Goal of the exercise: Every line holding "wsGetStateAccount" should be copied from the records below.

Material to process:
(* ===== verification/Session.v ===== *)
(** * Sessions: the client, its account subscriber and their making
    (clearingHouse.ts, clearingHouseUser.ts, factory/)

    [ClearingHouse] and [ClearingHouseUser] delegate to an account subscriber
    chosen by a factory.  [AccountSource] is what they use of it,
    [AccountSourceLaws] what it promises; the four subscribers are its instances,
    and the client's theorems are proved against the interface. *)
From S2P Require Import Prelude BN Types Slots WebSocket Polling WsClearingHouse WsUser.
From S2P Require Import WsListeners WsFields Idl Client Admin ClientSpec.

#[local] Open Scope string_scope.

(** ** What a client uses of its subscriber *)
Class AccountSource (S Account : Type) := {
  src_isSubscribed : S -> bool;
  src_getter : string -> S -> result (option Account)
}.

(** Before a subscription every getter refuses; after one, the getters of the
    accounts [required] give what the subscriber has. *)
Class AccountSourceLaws (S Account : Type) {I : AccountSource S Account}
    (required : list string) := {
  src_valid : S -> Prop;
  src_refuses : forall s name, src_valid s -> src_isSubscribed s = false ->
    name ∈ required -> src_getter name s = Throw NOT_SUBSCRIBED;
  src_serves : forall s name, src_valid s -> src_isSubscribed s = true -> name ∈ required ->
    exists d, src_getter name s = Ok d
}.

Section Sources.
Context {Account : Type} {P : Program Account} {V : AccountViews Account}.

#[export] Instance polling_ch_source : AccountSource (ChPoller Account) Account := {|
  src_isSubscribed := fun c => pl_isSubscribed (cp_poller c);
  src_getter := fun name c => getField name (cp_poller c)
|}.
#[export] Instance polling_user_source : AccountSource (Poller Account) Account := {|
  src_isSubscribed := pl_isSubscribed;
  src_getter := getField
|}.
#[export] Instance ws_ch_source : AccountSource (WsClearingHouse Account) Account := {|
  src_isSubscribed := wc_isSubscribed;
  src_getter := fun name c =>
    if bool_decide (name = "state") then wsGetStateAccount c
    else if bool_decide (name = "markets") then wsGetMarketsAccount c
    else Throw TypeError
|}.
#[export] Instance ws_user_source : AccountSource (WsUser Account) Account := {|
  src_isSubscribed := wu_isSubscribed;
  src_getter := fun name u =>
    if bool_decide (name = "user") then wuGetUserAccount u
    else if bool_decide (name = "userPositions") then wuGetUserPositionsAccount u
    else Throw TypeError
|}.

Lemma getField_subscribed (p : Poller Account) name :
  (pl_isSubscribed p = false -> getField name p = Throw NOT_SUBSCRIBED) /\
  (pl_isSubscribed p = true -> exists d, getField name p = Ok d).
Proof.
  unfold getField, assertIsSubscribed. split; intros ->; [done | by eexists].
Qed.

#[export] Instance polling_ch_laws : AccountSourceLaws (ChPoller Account) Account ["state"; "markets"].
Proof.
  refine {| src_valid := fun _ => True |}; intros s name _ Hs _; by apply getField_subscribed.
Defined.
#[export] Instance polling_user_laws :
  AccountSourceLaws (Poller Account) Account ["user"; "userPositions"].
Proof.
  refine {| src_valid := fun _ => True |}; intros s name _ Hs _; by apply getField_subscribed.
Defined.

Lemma ws_field_served (c : WsClearingHouse Account) f : present c -> wc_isSubscribed c = true ->
  f ∈ ["stateAccountSubscriber"; "marketsAccountSubscriber"] -> exists d, fieldData f c = Ok d.
Proof.
  intros Hp E Hf. pose proof (prs_phase _ Hp E) as Hph.
  assert (Hn : f ∈ needed c).
  { unfold needed. rewrite Hph, E.
    repeat (apply elem_of_cons in Hf as [-> | Hf]; [by apply (bool_decide_unpack _) |]).
    by apply not_elem_of_nil in Hf. }
  destruct (prs_fields _ Hp f Hn) as [a Ha].
  destruct (lookup_lt_is_Some_2 (wc_objects c) a (prs_valid _ Hp f a Ha)) as [o Ho].
  unfold fieldData, fieldObject. rewrite Ha. cbn. rewrite Ho. cbn. by eexists.
Qed.

#[export] Instance ws_ch_laws : AccountSourceLaws (WsClearingHouse Account) Account ["state"; "markets"].
Proof.
  refine {| src_valid := present |}; intros s name Hv Hs Hn; cbn in Hs |- *;
    unfold wsGetStateAccount, wsGetMarketsAccount, assertSubscribed; rewrite Hs;
    repeat (apply elem_of_cons in Hn as [-> | Hn]); try (by apply not_elem_of_nil in Hn);
    first [done | by apply ws_field_served; [| | left]
      | apply ws_field_served; [done | done | right; by left]].
Defined.
End Sources.

(** ** The websocket user subscriber keeps its fields *)
Section WsUserPresent.
Context {Account : Type} {P : Program Account} {V : AccountViews Account}.
#[local] Abbreviation User := (WsUser Account).
Implicit Types (u : User).

(** A field is set to an object of the heap. *)
Definition has_object u (field : option nat) : Prop :=
  exists a, field = Some a /\ (a < length (wu_objects u))%nat.

Record wu_present u : Prop := {
  wup_user : wu_isSubscribed u = true -> has_object u (wu_userDataAccountSubscriber u);
  wup_positions : wu_isSubscribed u = true -> has_object u (wu_userPositionsAccountSubscriber u);
  wup_calls : forall a, AwaitPositions a ∈ wu_calls u ->
    has_object u (wu_userDataAccountSubscriber u) /\
    has_object u (wu_userPositionsAccountSubscriber u);
  wup_waiting : forall a, AwaitUser a ∈ wu_calls u -> has_object u (wu_userDataAccountSubscriber u)
}.

(** Same fields and flag, at least as many objects, no other waiting calls. *)
Lemma wu_present_weaken u u' : wu_present u ->
  (length (wu_objects u) <= length (wu_objects u'))%nat ->
  wu_userDataAccountSubscriber u' = wu_userDataAccountSubscriber u ->
  wu_userPositionsAccountSubscriber u' = wu_userPositionsAccountSubscriber u ->
  (wu_isSubscribed u' = true -> wu_isSubscribed u = true) -> wu_calls u' ⊆ wu_calls u ->
  wu_present u'.
Proof.
  intros [A B C D] Hl E1 E2 E3 E4.
  assert (G : forall f, has_object u f -> has_object u' f).
  { intros f (a & Ha & Hlt). exists a. split; [done | lia]. }
  split; rewrite ?E1, ?E2; [auto | auto | |].
  - intros a Ha. destruct (C a (E4 _ Ha)). auto.
  - intros a Ha. eauto.
Qed.

Lemma removeListener_same field u :
  length (wu_objects (removeListener field u)) = length (wu_objects u) /\
  wu_userDataAccountSubscriber (removeListener field u) = wu_userDataAccountSubscriber u /\
  wu_userPositionsAccountSubscriber (removeListener field u) = wu_userPositionsAccountSubscriber u /\
  wu_isSubscribed (removeListener field u) = wu_isSubscribed u /\
  wu_calls (removeListener field u) = wu_calls u.
Proof.
  unfold removeListener. destruct (userObject field u) as [[a o] |]; [| done].
  cbn. by rewrite length_insert.
Qed.

Lemma wuFetched_present me a r l u u' : wu_present u -> wuFetched me a r l u = Some u' -> wu_present u'.
Proof.
  intros Hp Hf. unfold wuFetched in Hf. apply bind_Some in Hf as (o & Ho & Hf).
  apply bind_Some in Hf as ([o' res] & _ & Hf).
  assert (W : forall cs, cs ⊆ wu_calls u ->
    wu_present (set_calls (set_objects u (<[a:=o']> (wu_objects u))) cs)).
  { intros cs Hcs. by apply (wu_present_weaken u); [| cbn; by rewrite length_insert | ..]. }
  assert (Hfil : forall x, filter (fun c => c <> x) (wu_calls u) ⊆ wu_calls u).
  { intros x y Hy. by apply list_elem_of_filter in Hy as [_ ?]. }
  case_decide as Hu; [| case_decide as Hq; [| done]].
  - destruct res as [[] | e]; injection Hf as <-; [| by apply W].
    specialize (W _ (Hfil (AwaitUser a))). set (u2 := set_calls _ _) in *.
    destruct (wup_waiting _ Hp a Hu) as (n & Hn & Hlt).
    unfold wuSubscribePositions.
    destruct (a ← wu_userDataAccountSubscriber u2; o ← wu_objects u2 !! a; objData o) as [d |];
      [| done].
    assert (Hl : length (wu_objects u2) = length (wu_objects u)) by (cbn; by rewrite length_insert).
    assert (G1 : has_object (mkWsUser (wu_objects u2 ++ [objSubscribe "userPositionsData"
        (newObject "userPositions" (ua_positions (as_user d)))])%list
      (wu_userDataAccountSubscriber u2) (Some (length (wu_objects u2))) (wu_isSubscribed u2)
      (wu_calls u2 ++ [AwaitPositions (length (wu_objects u2))])%list (wu_teardowns u2))
      (wu_userDataAccountSubscriber u2)).
    { exists n. split; [exact Hn |]. cbn. rewrite length_app, length_insert. cbn. lia. }
    split; cbn [wu_isSubscribed wu_userDataAccountSubscriber wu_userPositionsAccountSubscriber wu_calls];
      intros; repeat split; try exact G1; eexists; (split; [reflexivity |]);
      cbn; rewrite length_app; cbn; lia.
  - destruct (wup_calls _ Hp a Hq) as [H1 H2].
    destruct res as [[] | e]; injection Hf as <-; [| by apply W].
    specialize (W _ (Hfil (AwaitPositions a))). unfold wuSubscribeEnd.
    destruct (emit_run me "update"); [done |]. set (u2 := set_calls _ _) in *.
    assert (G : forall f, has_object u f -> has_object (set_userSubscribed u2 true) f).
    { intros f (x & Hx & Hlt). exists x. split; [done |]. cbn. by rewrite length_insert. }
    destruct W as [_ _ C D]. split; cbn; auto.
Qed.

Lemma wuStep_present me pk u act u' : wu_present u -> wuStep me pk u act = Some u' -> wu_present u'.
Proof.
  intros Hp Hs. destruct act as [| a r l | a l r | | a r | |]; cbn [wuStep] in Hs.
  - injection Hs as <-. unfold wuSubscribeStart. destruct (wu_isSubscribed u) eqn:E; [done |].
    destruct Hp as [_ _ C D].
    split; cbn [wu_isSubscribed wu_userDataAccountSubscriber wu_userPositionsAccountSubscriber wu_calls];
      try congruence.
    + intros x Hx. apply elem_of_app in Hx as [Hx | Hx%list_elem_of_singleton]; [| done].
      destruct (C x Hx) as [_ (y & Hy & Hlt)]. split.
      * eexists. split; [reflexivity |]. cbn. rewrite length_app. cbn. lia.
      * exists y. split; [done |]. cbn. rewrite length_app. lia.
    + intros x _. eexists. split; [reflexivity |]. cbn. rewrite length_app. cbn. lia.
  - by eapply wuFetched_present.
  - apply bind_Some in Hs as (o & _ & Hs). apply bind_Some in Hs as (o' & _ & Hs). injection Hs as <-.
    by apply (wu_present_weaken u); [| cbn; by rewrite length_insert | ..].
  - injection Hs as <-. unfold wuFetch. destruct (userObject _ u) as [[x o] |]; [| done].
    match goal with |- context [userObject ?f ?v] => destruct (userObject f v) as [[y o2] |] end; cbn;
      by apply (wu_present_weaken u); [| cbn; by rewrite ?length_insert | ..].
  - apply bind_Some in Hs as (o & _ & Hs). apply bind_Some in Hs as (o' & _ & Hs). injection Hs as <-.
    by apply (wu_present_weaken u); [| cbn; by rewrite length_insert | ..].
  - injection Hs as <-. unfold wuUnsubscribe. destruct (wu_isSubscribed u) eqn:E; [| done].
    destruct (removeListener_same (wu_userDataAccountSubscriber u) u) as (L1 & A1 & B1 & C1 & D1).
    set (u1 := removeListener (wu_userDataAccountSubscriber u) u) in *.
    destruct (removeListener_same (wu_userPositionsAccountSubscriber u1) u1) as (L2 & A2 & B2 & C2 & D2).
    set (u2 := removeListener (wu_userPositionsAccountSubscriber u1) u1) in *.
    apply (wu_present_weaken u); cbn; [done | lia | congruence | congruence | congruence |].
    by rewrite D2, D1.
  - unfold wuUnsubscribed in Hs. destruct (wu_teardowns u); [done |]. injection Hs as <-.
    by apply (wu_present_weaken u).
Qed.

Lemma wuRun_present me pk acts u u' : wu_present u -> wuRun me pk acts u = Some u' -> wu_present u'.
Proof.
  revert u. induction acts as [| act acts IH]; intros u Hp; cbn; [by intros [= <-] |].
  destruct (wuStep me pk u act) as [u1 |] eqn:E; cbn; [| done]. eauto using wuStep_present.
Qed.

Lemma newWsUser_present : wu_present (newWsUser (Account := Account)).
Proof. split; try done; by intros a ?%not_elem_of_nil. Qed.

#[export] Instance ws_user_laws : AccountSourceLaws User Account ["user"; "userPositions"].
Proof.
  refine {| src_valid := wu_present |}; intros s name Hv Hs Hn; cbn in Hs |- *;
    unfold wuGetUserAccount, wuGetUserPositionsAccount, wuGet; rewrite Hs;
    repeat (apply elem_of_cons in Hn as [-> | Hn]); try (by apply not_elem_of_nil in Hn); try done.
  - destruct (wup_user _ Hv Hs) as (a & Ha & Hlt).
    destruct (lookup_lt_is_Some_2 _ _ Hlt) as [o Ho].
    unfold userObject. rewrite Ha. cbn. rewrite Ho. by eexists.
  - destruct (wup_positions _ Hv Hs) as (a & Ha & Hlt).
    destruct (lookup_lt_is_Some_2 _ _ Hlt) as [o Ho].
    unfold userObject. rewrite Ha. cbn. rewrite Ho. by eexists.
Defined.
End WsUserPresent.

Task solution:
    if bool_decide (name = "state") then wsGetStateAccount c
    unfold wsGetStateAccount, wsGetMarketsAccount, assertSubscribed; rewrite Hs;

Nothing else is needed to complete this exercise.